Stored items
::::::

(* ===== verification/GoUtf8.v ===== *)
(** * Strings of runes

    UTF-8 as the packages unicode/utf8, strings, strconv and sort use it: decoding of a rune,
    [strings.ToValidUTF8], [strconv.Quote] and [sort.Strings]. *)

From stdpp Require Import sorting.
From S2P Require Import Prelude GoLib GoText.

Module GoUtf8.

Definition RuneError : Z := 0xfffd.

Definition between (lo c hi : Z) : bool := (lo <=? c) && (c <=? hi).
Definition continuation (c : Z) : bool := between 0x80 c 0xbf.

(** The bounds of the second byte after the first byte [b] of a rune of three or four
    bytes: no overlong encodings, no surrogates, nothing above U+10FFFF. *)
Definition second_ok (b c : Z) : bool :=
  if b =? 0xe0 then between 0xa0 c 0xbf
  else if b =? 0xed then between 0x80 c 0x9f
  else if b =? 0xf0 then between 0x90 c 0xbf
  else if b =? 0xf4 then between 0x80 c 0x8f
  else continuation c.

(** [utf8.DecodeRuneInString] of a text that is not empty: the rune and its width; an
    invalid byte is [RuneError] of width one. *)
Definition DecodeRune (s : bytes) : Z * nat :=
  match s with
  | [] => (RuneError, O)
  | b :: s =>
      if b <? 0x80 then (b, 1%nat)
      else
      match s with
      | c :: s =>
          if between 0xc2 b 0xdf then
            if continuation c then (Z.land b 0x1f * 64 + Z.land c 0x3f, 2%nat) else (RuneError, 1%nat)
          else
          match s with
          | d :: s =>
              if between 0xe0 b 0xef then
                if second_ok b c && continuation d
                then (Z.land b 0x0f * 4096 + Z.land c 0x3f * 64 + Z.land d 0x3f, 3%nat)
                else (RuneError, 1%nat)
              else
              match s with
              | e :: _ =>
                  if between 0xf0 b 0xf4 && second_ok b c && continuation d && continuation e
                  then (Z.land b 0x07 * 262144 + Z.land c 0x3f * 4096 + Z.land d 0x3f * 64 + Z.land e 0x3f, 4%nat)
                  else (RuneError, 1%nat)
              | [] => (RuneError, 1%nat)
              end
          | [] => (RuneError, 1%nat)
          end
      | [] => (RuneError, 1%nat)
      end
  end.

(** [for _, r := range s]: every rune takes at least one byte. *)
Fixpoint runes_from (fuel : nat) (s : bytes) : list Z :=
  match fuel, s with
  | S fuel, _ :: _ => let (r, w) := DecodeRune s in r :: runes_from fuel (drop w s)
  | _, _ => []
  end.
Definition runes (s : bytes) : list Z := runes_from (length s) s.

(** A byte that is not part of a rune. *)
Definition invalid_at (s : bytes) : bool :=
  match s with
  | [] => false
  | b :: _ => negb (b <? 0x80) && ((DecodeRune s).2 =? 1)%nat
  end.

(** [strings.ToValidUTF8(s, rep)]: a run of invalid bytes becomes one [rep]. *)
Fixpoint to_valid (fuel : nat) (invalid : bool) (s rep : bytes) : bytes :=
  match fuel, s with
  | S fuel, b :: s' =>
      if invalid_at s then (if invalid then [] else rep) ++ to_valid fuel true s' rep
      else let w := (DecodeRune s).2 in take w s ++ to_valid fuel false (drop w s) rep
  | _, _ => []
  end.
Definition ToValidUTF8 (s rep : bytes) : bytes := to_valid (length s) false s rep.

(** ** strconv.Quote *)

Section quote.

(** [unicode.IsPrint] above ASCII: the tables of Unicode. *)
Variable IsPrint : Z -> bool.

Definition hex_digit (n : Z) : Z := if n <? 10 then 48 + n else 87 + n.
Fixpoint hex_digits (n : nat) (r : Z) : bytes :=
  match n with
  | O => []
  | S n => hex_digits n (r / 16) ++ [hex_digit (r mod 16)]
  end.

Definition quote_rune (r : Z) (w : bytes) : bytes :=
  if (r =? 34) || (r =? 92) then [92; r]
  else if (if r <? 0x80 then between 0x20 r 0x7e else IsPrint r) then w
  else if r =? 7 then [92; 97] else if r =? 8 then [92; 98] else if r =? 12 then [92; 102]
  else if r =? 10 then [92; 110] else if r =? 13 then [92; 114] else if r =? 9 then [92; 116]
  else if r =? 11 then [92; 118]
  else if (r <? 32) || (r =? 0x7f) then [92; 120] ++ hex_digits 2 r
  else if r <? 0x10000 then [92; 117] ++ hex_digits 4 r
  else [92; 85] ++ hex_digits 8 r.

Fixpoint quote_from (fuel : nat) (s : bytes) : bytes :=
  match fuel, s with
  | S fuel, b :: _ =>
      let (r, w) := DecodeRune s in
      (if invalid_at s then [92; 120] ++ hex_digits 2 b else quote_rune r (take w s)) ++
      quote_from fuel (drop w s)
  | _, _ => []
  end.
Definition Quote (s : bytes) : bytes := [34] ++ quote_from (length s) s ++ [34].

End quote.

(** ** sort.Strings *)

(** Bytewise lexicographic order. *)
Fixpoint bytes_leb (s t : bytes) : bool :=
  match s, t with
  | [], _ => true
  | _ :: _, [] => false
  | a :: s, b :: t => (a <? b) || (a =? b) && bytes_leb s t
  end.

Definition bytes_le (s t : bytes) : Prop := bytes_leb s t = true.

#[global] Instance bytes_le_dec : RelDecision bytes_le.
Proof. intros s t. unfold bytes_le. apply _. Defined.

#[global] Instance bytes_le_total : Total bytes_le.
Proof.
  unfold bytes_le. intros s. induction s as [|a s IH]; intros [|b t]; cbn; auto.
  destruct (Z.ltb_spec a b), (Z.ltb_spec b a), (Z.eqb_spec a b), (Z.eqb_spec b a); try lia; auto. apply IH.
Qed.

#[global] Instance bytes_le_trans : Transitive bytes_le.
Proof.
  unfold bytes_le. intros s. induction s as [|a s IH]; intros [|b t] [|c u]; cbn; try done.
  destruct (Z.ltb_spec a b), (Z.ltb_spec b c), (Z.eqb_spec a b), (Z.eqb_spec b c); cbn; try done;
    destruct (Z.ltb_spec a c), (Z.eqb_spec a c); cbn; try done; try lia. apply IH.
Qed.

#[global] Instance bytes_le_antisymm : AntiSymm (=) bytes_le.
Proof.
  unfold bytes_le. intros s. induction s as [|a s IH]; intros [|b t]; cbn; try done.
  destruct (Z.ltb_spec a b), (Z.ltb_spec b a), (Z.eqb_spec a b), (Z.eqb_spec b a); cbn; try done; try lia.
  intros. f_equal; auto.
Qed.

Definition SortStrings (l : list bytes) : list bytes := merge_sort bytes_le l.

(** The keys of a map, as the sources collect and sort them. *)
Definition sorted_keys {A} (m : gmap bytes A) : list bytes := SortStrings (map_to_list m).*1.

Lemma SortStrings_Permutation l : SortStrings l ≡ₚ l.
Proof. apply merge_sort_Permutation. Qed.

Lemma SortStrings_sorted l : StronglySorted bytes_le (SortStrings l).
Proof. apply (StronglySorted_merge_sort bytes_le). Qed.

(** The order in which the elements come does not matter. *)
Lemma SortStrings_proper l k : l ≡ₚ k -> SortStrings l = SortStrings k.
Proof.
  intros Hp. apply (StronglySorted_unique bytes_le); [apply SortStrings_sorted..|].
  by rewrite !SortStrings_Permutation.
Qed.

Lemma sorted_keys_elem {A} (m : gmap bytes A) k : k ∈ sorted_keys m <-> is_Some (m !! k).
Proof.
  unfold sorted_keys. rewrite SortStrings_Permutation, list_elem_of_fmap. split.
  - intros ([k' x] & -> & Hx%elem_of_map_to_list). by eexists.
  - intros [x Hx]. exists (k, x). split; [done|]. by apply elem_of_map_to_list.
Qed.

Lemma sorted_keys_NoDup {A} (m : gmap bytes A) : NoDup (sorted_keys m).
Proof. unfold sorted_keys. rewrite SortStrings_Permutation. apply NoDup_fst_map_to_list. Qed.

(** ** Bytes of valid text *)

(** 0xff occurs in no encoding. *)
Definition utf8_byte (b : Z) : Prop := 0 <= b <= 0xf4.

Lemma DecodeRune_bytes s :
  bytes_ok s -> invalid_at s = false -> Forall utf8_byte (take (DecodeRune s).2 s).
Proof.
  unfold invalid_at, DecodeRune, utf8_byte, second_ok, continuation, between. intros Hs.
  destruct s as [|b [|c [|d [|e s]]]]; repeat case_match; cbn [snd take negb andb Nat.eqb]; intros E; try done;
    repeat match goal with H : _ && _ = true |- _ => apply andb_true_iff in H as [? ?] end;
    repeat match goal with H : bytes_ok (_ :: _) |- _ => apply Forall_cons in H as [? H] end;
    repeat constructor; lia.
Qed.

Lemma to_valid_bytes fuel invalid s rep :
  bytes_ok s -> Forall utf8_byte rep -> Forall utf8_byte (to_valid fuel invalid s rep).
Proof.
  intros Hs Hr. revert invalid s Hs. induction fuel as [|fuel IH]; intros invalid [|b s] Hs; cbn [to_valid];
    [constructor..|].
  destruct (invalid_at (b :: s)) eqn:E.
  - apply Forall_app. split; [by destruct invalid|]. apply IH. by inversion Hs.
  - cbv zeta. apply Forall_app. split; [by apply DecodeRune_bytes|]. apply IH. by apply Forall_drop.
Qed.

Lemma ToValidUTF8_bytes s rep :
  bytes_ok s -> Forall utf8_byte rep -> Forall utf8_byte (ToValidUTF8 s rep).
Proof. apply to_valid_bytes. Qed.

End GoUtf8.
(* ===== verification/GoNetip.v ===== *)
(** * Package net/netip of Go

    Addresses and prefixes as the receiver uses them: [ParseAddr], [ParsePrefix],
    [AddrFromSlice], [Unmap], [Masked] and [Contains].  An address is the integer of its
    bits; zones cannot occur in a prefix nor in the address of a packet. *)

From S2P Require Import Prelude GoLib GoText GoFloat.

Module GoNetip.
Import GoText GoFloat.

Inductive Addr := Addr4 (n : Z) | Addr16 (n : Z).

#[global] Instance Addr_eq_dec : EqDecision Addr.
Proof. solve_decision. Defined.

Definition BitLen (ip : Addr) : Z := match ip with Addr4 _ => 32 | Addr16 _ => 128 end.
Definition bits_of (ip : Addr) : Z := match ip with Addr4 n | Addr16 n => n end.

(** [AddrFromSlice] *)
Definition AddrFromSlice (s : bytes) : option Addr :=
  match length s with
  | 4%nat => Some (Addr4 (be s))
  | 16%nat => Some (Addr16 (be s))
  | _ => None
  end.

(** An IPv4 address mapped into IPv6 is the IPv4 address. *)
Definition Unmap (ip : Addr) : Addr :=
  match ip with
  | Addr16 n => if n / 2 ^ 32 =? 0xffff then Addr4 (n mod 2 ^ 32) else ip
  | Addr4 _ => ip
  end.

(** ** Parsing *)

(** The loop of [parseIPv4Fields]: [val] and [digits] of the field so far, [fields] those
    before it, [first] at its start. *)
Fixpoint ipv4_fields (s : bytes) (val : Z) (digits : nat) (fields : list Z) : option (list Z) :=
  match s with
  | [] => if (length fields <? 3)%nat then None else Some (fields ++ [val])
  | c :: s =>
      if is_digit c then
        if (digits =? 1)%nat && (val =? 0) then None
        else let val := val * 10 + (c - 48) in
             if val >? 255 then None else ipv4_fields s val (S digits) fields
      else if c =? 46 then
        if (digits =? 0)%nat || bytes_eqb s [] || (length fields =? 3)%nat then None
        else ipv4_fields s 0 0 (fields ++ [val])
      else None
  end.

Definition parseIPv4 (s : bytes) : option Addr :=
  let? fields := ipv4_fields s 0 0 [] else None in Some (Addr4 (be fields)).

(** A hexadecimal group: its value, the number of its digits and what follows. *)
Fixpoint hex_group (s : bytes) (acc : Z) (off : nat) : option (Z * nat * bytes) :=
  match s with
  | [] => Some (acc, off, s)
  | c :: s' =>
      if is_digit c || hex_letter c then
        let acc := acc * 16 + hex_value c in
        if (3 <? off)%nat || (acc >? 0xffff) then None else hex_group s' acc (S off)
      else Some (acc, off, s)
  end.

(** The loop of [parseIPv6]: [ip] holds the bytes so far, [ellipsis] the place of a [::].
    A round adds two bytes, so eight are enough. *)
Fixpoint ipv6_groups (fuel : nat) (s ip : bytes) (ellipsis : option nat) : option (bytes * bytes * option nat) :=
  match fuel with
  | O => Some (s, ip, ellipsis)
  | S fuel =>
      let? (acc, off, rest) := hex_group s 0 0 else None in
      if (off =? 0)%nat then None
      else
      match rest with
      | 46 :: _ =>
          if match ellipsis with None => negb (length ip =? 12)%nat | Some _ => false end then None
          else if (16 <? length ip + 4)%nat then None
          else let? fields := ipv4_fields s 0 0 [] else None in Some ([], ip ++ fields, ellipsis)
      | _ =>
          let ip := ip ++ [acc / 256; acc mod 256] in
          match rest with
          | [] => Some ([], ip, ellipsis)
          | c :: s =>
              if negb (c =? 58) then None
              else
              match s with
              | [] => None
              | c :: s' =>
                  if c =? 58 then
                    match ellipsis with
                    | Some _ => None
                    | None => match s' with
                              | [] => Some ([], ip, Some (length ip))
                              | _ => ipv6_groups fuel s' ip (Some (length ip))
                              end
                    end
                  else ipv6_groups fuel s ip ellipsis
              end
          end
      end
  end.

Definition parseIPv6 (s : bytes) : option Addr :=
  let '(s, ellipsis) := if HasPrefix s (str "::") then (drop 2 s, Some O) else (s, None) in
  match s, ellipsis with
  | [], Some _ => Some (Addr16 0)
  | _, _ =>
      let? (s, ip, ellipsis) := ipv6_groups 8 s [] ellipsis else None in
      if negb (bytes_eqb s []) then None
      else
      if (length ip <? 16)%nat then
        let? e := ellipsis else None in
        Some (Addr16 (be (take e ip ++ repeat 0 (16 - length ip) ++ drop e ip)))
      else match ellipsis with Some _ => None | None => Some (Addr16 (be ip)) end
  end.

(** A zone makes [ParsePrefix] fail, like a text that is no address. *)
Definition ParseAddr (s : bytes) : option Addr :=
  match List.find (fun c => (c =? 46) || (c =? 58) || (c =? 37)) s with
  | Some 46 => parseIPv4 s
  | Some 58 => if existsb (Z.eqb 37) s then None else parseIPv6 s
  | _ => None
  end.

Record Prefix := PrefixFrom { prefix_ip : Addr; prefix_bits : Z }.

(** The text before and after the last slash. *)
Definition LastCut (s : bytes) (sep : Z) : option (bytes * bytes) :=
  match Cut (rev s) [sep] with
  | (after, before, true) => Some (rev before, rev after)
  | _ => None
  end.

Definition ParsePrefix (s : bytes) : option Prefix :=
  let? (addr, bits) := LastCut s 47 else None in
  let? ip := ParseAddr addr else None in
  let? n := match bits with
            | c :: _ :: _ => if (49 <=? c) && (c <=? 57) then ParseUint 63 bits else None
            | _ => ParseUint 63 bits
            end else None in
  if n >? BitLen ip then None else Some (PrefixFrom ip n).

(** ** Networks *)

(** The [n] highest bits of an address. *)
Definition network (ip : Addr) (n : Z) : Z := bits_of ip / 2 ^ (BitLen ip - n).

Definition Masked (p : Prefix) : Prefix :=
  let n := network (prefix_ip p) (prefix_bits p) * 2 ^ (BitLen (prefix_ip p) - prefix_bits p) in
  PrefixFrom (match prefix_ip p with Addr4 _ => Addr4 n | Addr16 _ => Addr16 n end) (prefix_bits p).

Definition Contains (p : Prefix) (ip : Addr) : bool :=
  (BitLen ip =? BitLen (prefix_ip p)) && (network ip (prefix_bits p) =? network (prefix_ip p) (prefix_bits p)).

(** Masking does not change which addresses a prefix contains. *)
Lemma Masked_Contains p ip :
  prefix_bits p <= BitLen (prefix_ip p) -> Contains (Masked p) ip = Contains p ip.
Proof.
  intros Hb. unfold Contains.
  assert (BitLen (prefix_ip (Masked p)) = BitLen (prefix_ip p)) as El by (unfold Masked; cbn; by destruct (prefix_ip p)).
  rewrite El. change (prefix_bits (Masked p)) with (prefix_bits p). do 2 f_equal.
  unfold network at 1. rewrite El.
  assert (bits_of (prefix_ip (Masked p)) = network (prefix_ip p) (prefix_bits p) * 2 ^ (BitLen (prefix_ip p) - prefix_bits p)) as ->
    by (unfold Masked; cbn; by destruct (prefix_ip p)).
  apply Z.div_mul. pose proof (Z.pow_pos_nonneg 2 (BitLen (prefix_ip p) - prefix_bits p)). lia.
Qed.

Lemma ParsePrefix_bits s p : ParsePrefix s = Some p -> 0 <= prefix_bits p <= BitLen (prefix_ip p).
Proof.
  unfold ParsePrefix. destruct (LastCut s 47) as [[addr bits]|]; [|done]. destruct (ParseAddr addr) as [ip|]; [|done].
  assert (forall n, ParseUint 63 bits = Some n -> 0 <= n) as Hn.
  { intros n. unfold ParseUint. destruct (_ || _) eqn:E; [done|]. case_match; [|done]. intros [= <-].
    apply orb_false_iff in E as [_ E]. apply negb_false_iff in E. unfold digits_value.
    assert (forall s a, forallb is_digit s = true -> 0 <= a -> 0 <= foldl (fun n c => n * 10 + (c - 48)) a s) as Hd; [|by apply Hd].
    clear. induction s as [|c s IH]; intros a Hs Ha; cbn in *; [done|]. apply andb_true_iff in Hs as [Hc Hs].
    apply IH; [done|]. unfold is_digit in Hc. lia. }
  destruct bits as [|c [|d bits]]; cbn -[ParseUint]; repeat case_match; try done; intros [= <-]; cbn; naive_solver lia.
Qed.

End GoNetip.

::::::

What to produce> Only a number is wanted here: the count of lines in the data that include the word "global".

Problem solution> 5